A guy walked into a bar wearing a Make America Great Again hat. Unfortunately, this is not a joke.

I was sitting at the bar of a local saloon when the big red hat blasted through the door. The guy asked me if I was a Trump supporter. His tone of voice implied that I’d better be.

“No,” I said. “I’m not. But that’s okay. We don’t have to agree.”

But apparently we do because he was soon in my face, growing angrier and angrier.

I had no interest in arguing, but I was interested in trying to understand his position.

“Why do you support Trump?” I asked.

“Because he’s great!”

“Let me ask you a question,” I said. “Hypothetically speaking, if we found out beyond any shadow of a doubt that Trump committed treason by helping the Russians undermine our election, would you still support him?”

His response was a jumble of: “Hillary! Benghazi! E-mails!”

“Hillary’s out of the picture,” I said. “She lost. She has nothing to do with it. I’m asking you, if you found out that Trump is guilty, do you still support him?”

“Yes!”

“Even if he were guilty of treason?”

“Yes!”

“So you put Trump above our country. Above the Constitution?”

“Trump no matter what!”

I was floored. This was not ordinary partisanism. This was the willful acceptance of fascism. Of tyranny. This guy would follow Trump “no matter what.” I got the feeling that Trump could ban freedom of the press and this guy would cheer it as stopping liberal fake news. Trump could imprison all non-Christians and this guy would sing his praises. He could nullify the Supreme Court and Congress and this guy would be proud of Trump’s show of strength. He could eliminate the EPA, Health and Human Services, Social Security, Education, OSHA, Centers for Disease Control and every other agency or department that protects Americans from the horrors of Ayn Randism and this guy would wet himself with excitement.

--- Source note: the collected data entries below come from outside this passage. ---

(** * poppy.wfe: wavefront-error sources, embedded from [src/poppy/wfe.py]

    The Python classes are embedded shallowly.  Arrays are lists of rows over
    the reals (the idealisation of float64 in which the arithmetic of the
    module is exact; [inf] and [nan] have no counterpart, so statements that
    divide carry the hypothesis that the divisor is not zero).  A method is a
    computation in a state-and-exception monad whose state holds the object
    ([self]) and the part of the outside world the module touches: the
    operating-system entropy consumed by unseeded generators and the log of
    Gaussian draws.  What the module imports (numpy's generator and FFT,
    astropy's units, poppy's optics and zernike modules) is bundled in
    type classes, so that every statement holds for whatever these are. *)

From Stdlib Require Import String Reals ZArith Lia Lra Bool Arith List.
Import ListNotations.
Local Open Scope R_scope.

(** ** Exceptions and the method monad *)

Inductive exn : Type :=
| ValueError (msg : string)
| IndexError
| AttributeError
| TypeError
| ZeroDivisionError
| AssertionError (msg : string)
| UnboundLocalError
| UnitConversionError
| Exception_ (msg : string).

Inductive result (A : Type) : Type :=
| Ok (a : A)
| Raise (e : exn).
Arguments Ok {A} a.
Arguments Raise {A} e.

Definition M (St A : Type) : Type := St -> result A * St.

Definition ret {St A : Type} (a : A) : M St A := fun s => (Ok a, s).

Definition raise {St A : Type} (e : exn) : M St A := fun s => (Raise e, s).

Definition bind {St A B : Type} (m : M St A) (k : A -> M St B) : M St B :=
  fun s => match m s with
           | (Ok a, s') => k a s'
           | (Raise e, s') => (Raise e, s')
           end.

Definition lift {St A : Type} (r : result A) : M St A := fun s => (r, s).

Definition gets {St A : Type} (f : St -> A) : M St A := fun s => (Ok (f s), s).

Definition modify {St : Type} (f : St -> St) : M St unit := fun s => (Ok tt, f s).

Declare Scope method_scope.
Delimit Scope method_scope with method.
Notation "x <- m ;; k" := (bind m (fun x => k))
  (at level 61, m at next level, right associativity) : method_scope.
Notation "m ;;; k" := (bind m (fun _ => k))
  (at level 61, right associativity) : method_scope.
Local Open Scope method_scope.

(** The world outside the object: how many times the operating system was
    asked for entropy, and the sizes of the Gaussian draws made so far
    (most recent first). *)
Record world : Type := mkWorld {
  entropy_used : nat;
  draws : list (nat * nat)
}.

Record st (Obj : Type) : Type := mkSt {
  self : Obj;
  env : world
}.
Arguments mkSt {Obj} self env.
Arguments self {Obj} s.
Arguments env {Obj} s.

Definition on_env {Obj : Type} (f : world -> world) (s : st Obj) : st Obj :=
  mkSt (self s) (f (env s)).

Definition on_self {Obj : Type} (f : Obj -> Obj) (s : st Obj) : st Obj :=
  mkSt (f (self s)) (env s).

(** ** Arrays *)

Definition vector : Type := list R.
Definition matrix : Type := list (list R).

Definition C : Type := (R * R)%type.
Definition cmatrix : Type := list (list C).

Definition get2 (a : matrix) (i j : nat) : R := nth j (nth i a []) 0.

(** [a.shape] of a two-dimensional array; a list of rows with no row has no
    column count of its own and reads as [(0, 0)]. *)
Definition shape (A : Type) (a : list (list A)) : nat * nat :=
  (length a, length (hd [] a)).
Arguments shape {A} a.

Definition rect {A : Type} (n m : nat) (a : list (list A)) : Prop :=
  length a = n /\ Forall (fun r => length r = m) a.

(** [l[lo:hi]] for non-negative bounds: bounds beyond the end are clamped,
    and [lo >= hi] selects nothing. *)
Definition slice {A : Type} (l : list A) (lo hi : nat) : list A :=
  firstn (hi - lo) (skipn lo l).

(** [a[r0:r1, c0:c1]] *)
Definition block {A : Type} (a : list (list A)) (r0 r1 c0 c1 : nat) : list (list A) :=
  map (fun r => slice r c0 c1) (slice a r0 r1).

Fixpoint imap_from {A B : Type} (k : nat) (f : nat -> A -> B) (l : list A) : list B :=
  match l with
  | [] => []
  | x :: t => f k x :: imap_from (S k) f t
  end.

Definition imap {A B : Type} (f : nat -> A -> B) (l : list A) : list B :=
  imap_from 0 f l.

(** numpy broadcasting of a value along one axis to [n] entries: the value
    has [n] entries already, or it has exactly one, which is repeated. *)
Definition broadcast1 {A : Type} (v : list A) (n : nat) : option (list A) :=
  if Nat.eqb (length v) n then Some v
  else match v with
       | [x] => Some (repeat x n)
       | _ => None
       end.

Fixpoint all_some {A : Type} (l : list (option A)) : option (list A) :=
  match l with
  | [] => Some []
  | None :: _ => None
  | Some x :: t => match all_some t with
                   | Some t' => Some (x :: t')
                   | None => None
                   end
  end.

Definition broadcast2 {A : Type} (v : list (list A)) (n m : nat) : option (list (list A)) :=
  match broadcast1 v n with
  | Some rows => all_some (map (fun r => broadcast1 r m) rows)
  | None => None
  end.

Definition in_block (r0 r1 c0 c1 i j : nat) : bool :=
  (r0 <=? i)%nat && (i <? r1)%nat && (c0 <=? j)%nat && (j <? c1)%nat.

(** The elementwise overwrite behind a slice assignment. *)
Definition paste (a : matrix) (r0 r1 c0 c1 : nat) (v : matrix) : matrix :=
  imap (fun i row =>
          imap (fun j x => if in_block r0 r1 c0 c1 i j
                           then get2 v (i - r0) (j - c0) else x) row) a.

Definition broadcast_error : exn :=
  ValueError "could not broadcast input array".

(** [a[r0:r1, c0:c1] = v]: the value is broadcast to the shape of the
    selected block (a shape mismatch raises) and written over it. *)
Definition set_block (a : matrix) (r0 r1 c0 c1 : nat) (v : matrix) : result matrix :=
  let '(n, m) := shape (block a r0 r1 c0 c1) in
  match broadcast2 v n m with
  | Some v' => Ok (paste a r0 (r0 + n) c0 (c0 + m) v')
  | None => Raise broadcast_error
  end.

(** [a[0, lo:hi] = v] for a one-dimensional [v]: an assignment to the block
    [a[0:1, lo:hi]] of the one-row value, once index 0 is known to exist. *)
Definition set_row0 (a : matrix) (lo hi : nat) (v : vector) : result matrix :=
  match a with
  | [] => Raise IndexError
  | _ => set_block a 0 1 lo hi [v]
  end.

(** [a[r0:r1, 0] = v] for a one-dimensional [v]. *)
Definition set_col0 (a : matrix) (r0 r1 : nat) (v : vector) : result matrix :=
  match hd [] a with
  | [] => Raise IndexError
  | _ => set_block a r0 r1 0 1 (map (fun x => [x]) v)
  end.

(** [a[0, lo:hi]] and [a[r0:r1, 0]] *)
Definition row0_slice (a : matrix) (lo hi : nat) : result vector :=
  match a with
  | [] => Raise IndexError
  | r :: _ => Ok (slice r lo hi)
  end.

Definition col0_slice (a : matrix) (r0 r1 : nat) : result vector :=
  match hd [] a with
  | [] => Raise IndexError
  | _ => Ok (map (fun r => nth 0 r 0) (slice a r0 r1))
  end.

(** [a[i, j] = x] *)
Definition set_item (a : matrix) (i j : nat) (x : R) : result matrix :=
  if (i <? length a)%nat && (j <? length (nth i a []))%nat
  then Ok (paste a i (S i) j (S j) [[x]])
  else Raise IndexError.

Definition scale1 (c : R) (v : vector) : vector := map (Rmult c) v.
Definition scale (c : R) (a : matrix) : matrix := map (scale1 c) a.

(** [np.rot90(a, 2)]: both axes reversed. *)
Definition rot90_2 {A : Type} (a : list (list A)) : list (list A) :=
  rev (map (@rev A) a).

(** [np.zeros((n, m))] *)
Definition zeros (n m : nat) : matrix := repeat (repeat 0 m) n.

Definition map2 {A B D : Type} (f : A -> B -> D) (l1 : list A) (l2 : list B) : list D :=
  map (fun p => f (fst p) (snd p)) (combine l1 l2).

Definition zip2 {A B D : Type} (f : A -> B -> D)
  (a : list (list A)) (b : list (list B)) : list (list D) :=
  map2 (map2 f) a b.

Definition mmap {A B : Type} (f : A -> B) (a : list (list A)) : list (list B) :=
  map (map f) a.

(** The shape two operands broadcast to, one axis at a time. *)
Definition broadcast_dim (n1 n2 : nat) : option nat :=
  if Nat.eqb n1 n2 then Some n1
  else if Nat.eqb n1 1 then Some n2
  else if Nat.eqb n2 1 then Some n1
  else None.

(** An elementwise binary operation with numpy broadcasting. *)
Definition binop {A B D : Type} (f : A -> B -> D)
  (a : list (list A)) (b : list (list B)) : result (list (list D)) :=
  match broadcast_dim (fst (shape a)) (fst (shape b)),
        broadcast_dim (snd (shape a)) (snd (shape b)) with
  | Some n, Some m =>
      match broadcast2 a n m, broadcast2 b n m with
      | Some a', Some b' => Ok (zip2 f a' b')
      | _, _ => Raise broadcast_error
      end
  | _, _ => Raise broadcast_error
  end.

This guy was terrifying. I wondered how many more like him there are out there, itching to don the jackboots and brown shirts.

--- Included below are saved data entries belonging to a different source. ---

(** ** Traces *)

(** Fan-out: every optional provider is dispatched before the await on
    any optional provider has returned. *)
Definition dispatched_before_any_await (tr : list Event) : Prop :=
  forall (i j : nat) (p q : Provider),
    is_optional p = true -> is_optional q = true ->
    tr !! i = Some (Dispatched p) -> tr !! j = Some (Settled q) ->
    (i < j)%nat.

(** What the provider calls of one job look like in the trace. *)
Definition mandatory_call : list Event := [Dispatched MobSF; Settled MobSF].

Definition optional_calls : list Event :=
  [Dispatched VirusTotal; Settled VirusTotal;
   Dispatched MetaDefender; Settled MetaDefender;
   Dispatched HybridAnalysis; Settled HybridAnalysis].

Definition is_provider_event (ev : Event) : bool :=
  match ev with
  | Dispatched _ | Settled _ => true
  | _ => false
  end.

(** The world in which the static-analysis server refuses the upload. *)
Definition mobsf_down_world : World :=
  sample_world (Throw (Error "connect ECONNREFUSED")) (Normal 200) (fun _ _ => true).


(** The world in which the record store refuses every write. *)
Definition store_down_world : World :=
  sample_world (Normal tt) (Normal 200) (fun _ _ => false).


(** The job the retry of [sample_scan] puts on the queue. *)
Definition retry_job (scan : ScanRecord) : JobData :=
  {| job_scanId := scan_id scan;
     job_userId := user_id scan;
     job_filePath := file_url scan |}.

(** What the call of an optional provider leaves in the combined results:
    the payload, or the object of the caught error. *)
Definition member_of (run : completion value) : value :=
  match run with
  | Normal v => v
  | Throw e => failed_object (message e)
  end.

(** The state after the [catch] clause of [processScan] has sent its
    write. *)
Definition mark_failed (w : World) (job : JobData) (s : System) : System :=
  (db_update w (job_scanId job) (status_only "failed") s).1.

(* ===================================================================== *)
(** * The service's other operations and the report service              *)
(* ===================================================================== *)

(** ** [uploadAndScan] *)

(** What Multer hands over of an uploaded file. *)
Record UploadedFile : Type := mkFile {
  originalname : string;
  buffer : list byte;
  mimetype : string;
}.

(** The collaborators of [uploadAndScan] beside those of [World]:
    [path.extname], [uuidv4()], the answer of the [app-uploads] bucket
    and the identifier the database gives the inserted row ([None] when
    the insert answers with an error). *)
Record Intake : Type := mkIntake {
  path_extname : string -> string;
  uuidv4 : string;
  uploads_upload_fails : string -> bool;
  inserted_scan_id : option string;
}.

(** The state [uploadAndScan] acts on: the system and the bucket
    [app-uploads]. *)
Record Site : Type := mkSite {
  site_system : System;
  site_uploads : gmap string (list byte);
}.

Definition is_alnum_or_dot (c : ascii) : bool :=
  let n := nat_of_ascii c in
  ((97 <=? n) && (n <=? 122) || (65 <=? n) && (n <=? 90)
   || (48 <=? n) && (n <=? 57) || (n =? 46))%nat.

(** [name.replace(/[^a-zA-Z0-9.]/g, "_")], on ASCII text. *)
Fixpoint sanitize (name : string) : string :=
  match name with
  | EmptyString => EmptyString
  | String c rest =>
      String (if is_alnum_or_dot c then c else "_"%char) (sanitize rest)
  end.

Definition is_space (c : ascii) : bool :=
  let n := nat_of_ascii c in
  ((n =? 32) || (9 <=? n) && (n <=? 13))%nat.

Fixpoint trim_start (s : string) : string :=
  match s with
  | String c rest => if is_space c then trim_start rest else s
  | EmptyString => EmptyString
  end.

(** The text without its trailing white space. *)
Fixpoint trim_end (s : string) : string :=
  match s with
  | EmptyString => EmptyString
  | String c rest =>
      match trim_end rest with
      | EmptyString => if is_space c then EmptyString else String c EmptyString
      | rest' => String c rest'
      end
  end.

(** [s.trim()], on ASCII white space. *)
Definition trim (s : string) : string := trim_end (trim_start s).

(** The path under which the file is stored:
    [`${sanitizedUserId}/${uuidv4()}_${sanitized basename}`]. *)
Definition storage_path (w : World) (k : Intake) (file : UploadedFile) (userId : string)
  : string :=
  let sanitizedUserId := trim userId in
  let sanitizedFileName :=
    uuidv4 k +:+ "_" +:+ sanitize (path_basename w (originalname file)) in
  sanitizedUserId +:+ "/" +:+ sanitizedFileName.

Definition pending_scan (id userId : string) (file : UploadedFile) (fileUrl : string)
  : ScanRecord :=
  {| scan_id := id;
     user_id := userId;
     file_name := originalname file;
     file_url := fileUrl;
     scan_status := "pending";
     report_data := None;
     tf_score := None;
     pdf_report_url := None |}.

(** The body of the [try] of [uploadAndScan]. An [inl] is one of the
    exceptions the body throws itself, [Uncaught] a failure of the
    queue. The insert fails on an identifier that is taken ([scan_id] is
    the primary key). *)
Definition uploadAndScan_body (w : World) (k : Intake) (file : UploadedFile)
    (userId : string) (site : Site) : Site * (ServiceError + RetryReply) :=
  let sanitizedUserId := trim userId in
  let filePath := storage_path w k file userId in
  if String.eqb filePath EmptyString then
    (site, inl (InternalServerErrorException "Generated file path is invalid"))
  else if uploads_upload_fails k filePath then
    (site, inl (InternalServerErrorException "File upload failed"))
  else
    let uploads := <[filePath := buffer file]> (site_uploads site) in
    let fileUrl := "app-uploads/" +:+ filePath in
    match inserted_scan_id k with
    | None =>
        ({| site_system := site_system site; site_uploads := uploads |},
         inl (InternalServerErrorException "Failed to create scan record"))
    | Some id =>
        match scans (site_system site) !! id with
        | Some _ =>
            ({| site_system := site_system site; site_uploads := uploads |},
             inl (InternalServerErrorException "Failed to create scan record"))
        | None =>
            let s1 :=
              with_scans (insert id (pending_scan id sanitizedUserId file fileUrl))
                (site_system site) in
            match enqueue w {| job_scanId := id;
                               job_userId := sanitizedUserId;
                               job_filePath := fileUrl |} s1 with
            | (s2, Normal _) =>
                ({| site_system := s2; site_uploads := uploads |},
                 inr {| reply_message := "File uploaded and scan initiated";
                        reply_scanId := id |})
            | (s2, Throw e) =>
                ({| site_system := s2; site_uploads := uploads |}, inl (Uncaught e))
            end
        end
    end.

(** [uploadAndScan]: the check of the extension, then the body, whose
    every exception the [catch] clause replaces by one and the same. *)
Definition uploadAndScan (w : World) (k : Intake) (file : UploadedFile)
    (userId : string) (site : Site) : Site * (ServiceError + RetryReply) :=
  let ext := toLowerCase (path_extname k (originalname file)) in
  if negb (String.eqb ext ".apk") && negb (String.eqb ext ".ipa") then
    (site, inl (BadRequestException "Only .apk and .ipa files are allowed"))
  else
    match uploadAndScan_body w k file userId site with
    | (site', inr reply) => (site', inr reply)
    | (site', inl _) => (site', inl (InternalServerErrorException "Scan initiation failed"))
    end.

(** [ScanController.uploadFile]: no file, no upload. *)
Definition uploadFile (w : World) (k : Intake) (file : option UploadedFile)
    (userId : string) (site : Site) : Site * (ServiceError + RetryReply) :=
  match file with
  | None => (site, inl (BadRequestException "No file uploaded"))
  | Some f => uploadAndScan w k f userId site
  end.

(** ** [getScanStatus] *)

Definition getScanStatus (w : World) (scanId userId : string) (s : System)
  : ServiceError + string :=
  match select_single w scanId userId s with
  | None => inl (NotFoundException "Scan not found")
  | Some data => inr (scan_status data)
  end.

(** ** [ReportService.getScanReport] *)

Definition excludedKeys : list string := ["strings"; "files"; "urls"; "sbom"; "logs"].

Fixpoint indexed (i : nat) (vs : list value) : list (string * value) :=
  match vs with
  | [] => []
  | v :: vs' => (pretty i, v) :: indexed (S i) vs'
  end.

(** [Object.entries(v)] of a value that is not [null] or [undefined]. *)
Definition object_entries (v : value) : list (string * value) :=
  match v with
  | VObj ms => ms
  | VArr l => indexed 0 l
  | VStr s => indexed 0 (chars s)
  | _ => []
  end.

(** [v || null]. *)
Definition or_null (v : value) : value := if truthy v then v else VNull.

(** The report as it is returned. *)
Record ScanReport : Type := mkReport {
  report_scanId : string;
  report_fileName : string;
  report_tfScore : option Z;
  report_mobsf : value;
  report_virustotal : value;
  report_metadefender : value;
  report_hybridAnalysis : value;
}.

(** A member of [data.report_data?], [undefined] without report data. *)
Definition report_member (member : Results -> value) (data : ScanRecord) : value :=
  match report_data data with
  | Some results => member results
  | None => VUndef
  end.

Definition getScanReport (w : World) (scanId userId : string) (s : System)
  : ServiceError + ScanReport :=
  match select_single w scanId userId s with
  | None => inl (NotFoundException "Report not found")
  | Some data =>
      if negb (String.eqb (scan_status data) "completed") then
        inl (BadRequestException "Scan is not completed yet")
      else
        let mobsf :=
          if truthy (report_member mobsf data) then
            VObj (List.filter (fun kv => negb (bool_decide (kv.1 ∈ excludedKeys)))
                    (object_entries (report_member mobsf data)))
          else VNull in
        inr {| report_scanId := scan_id data;
               report_fileName := file_name data;
               report_tfScore := tf_score data;
               report_mobsf := mobsf;
               report_virustotal := or_null (report_member virustotal data);
               report_metadefender := or_null (report_member metadefender data);
               report_hybridAnalysis := or_null (report_member hybridAnalysis data) |}
  end.

(* ===================================================================== *)
(** * Vocabulary of the further properties                                *)
(* ===================================================================== *)

(** An answer whose status the AV poller does not know. *)
Definition vt_unknown (a : VtAnswer) : bool :=
  match a with
  | VtStatus status _ =>
      negb (String.eqb status "completed")
      && negb (String.eqb status "queued" || String.eqb status "in-progress")
      && negb (String.eqb status "failed")
  | VtThrows _ => false
  end.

Our conversation quickly deteriorated into him yelling at me for liking wolves, for being a “granola,” for not being born in Montana.

I tried to ask why he was so full of anger and hate, but he wasn’t hearing a word I was saying.

He was looming over me, face as red as his hat, seething in anger, spitting venom. I was certain that in another moment he was going to punch me in the face. I took a drink of my beer, wanting to enjoy the rest of it before this writhing ball of fear, hate and ignorance put me in the hospital.

Fortunately, the bartender cut him off with, “Hey! I told you, no politics in here.”

He went sulking back to his own bar stool. I paid my tab and left.

But I couldn’t shake this encounter from my mind. I’ve dealt with all kinds of right-wing, conservative, Republican, fundamentalist, jingoist, racist, bigoted people before. They are not pleasant, but they can’t be dealt with. This was different. This is what years of Fox News, Rush Limbaugh and the Koch brothers have incubated, to be finally unleashed by Trump’s call to arms.

When Trump is impeached or forced to resign, nothing will change. The MAGA Army will refuse to accept that their great leader is no longer president. He will still be “great!” and anyone who doesn’t believe that will be a target.

I have to believe that people like this are a minority and always will be. However, every great crime against humanity, every destruction of liberty and freedom, every tyrannous evil committed in history has been perpetrated by a minority and witnessed by a majority that failed to stand up to them soon enough.

I don’t know what the solution is, but we better figure it out soon.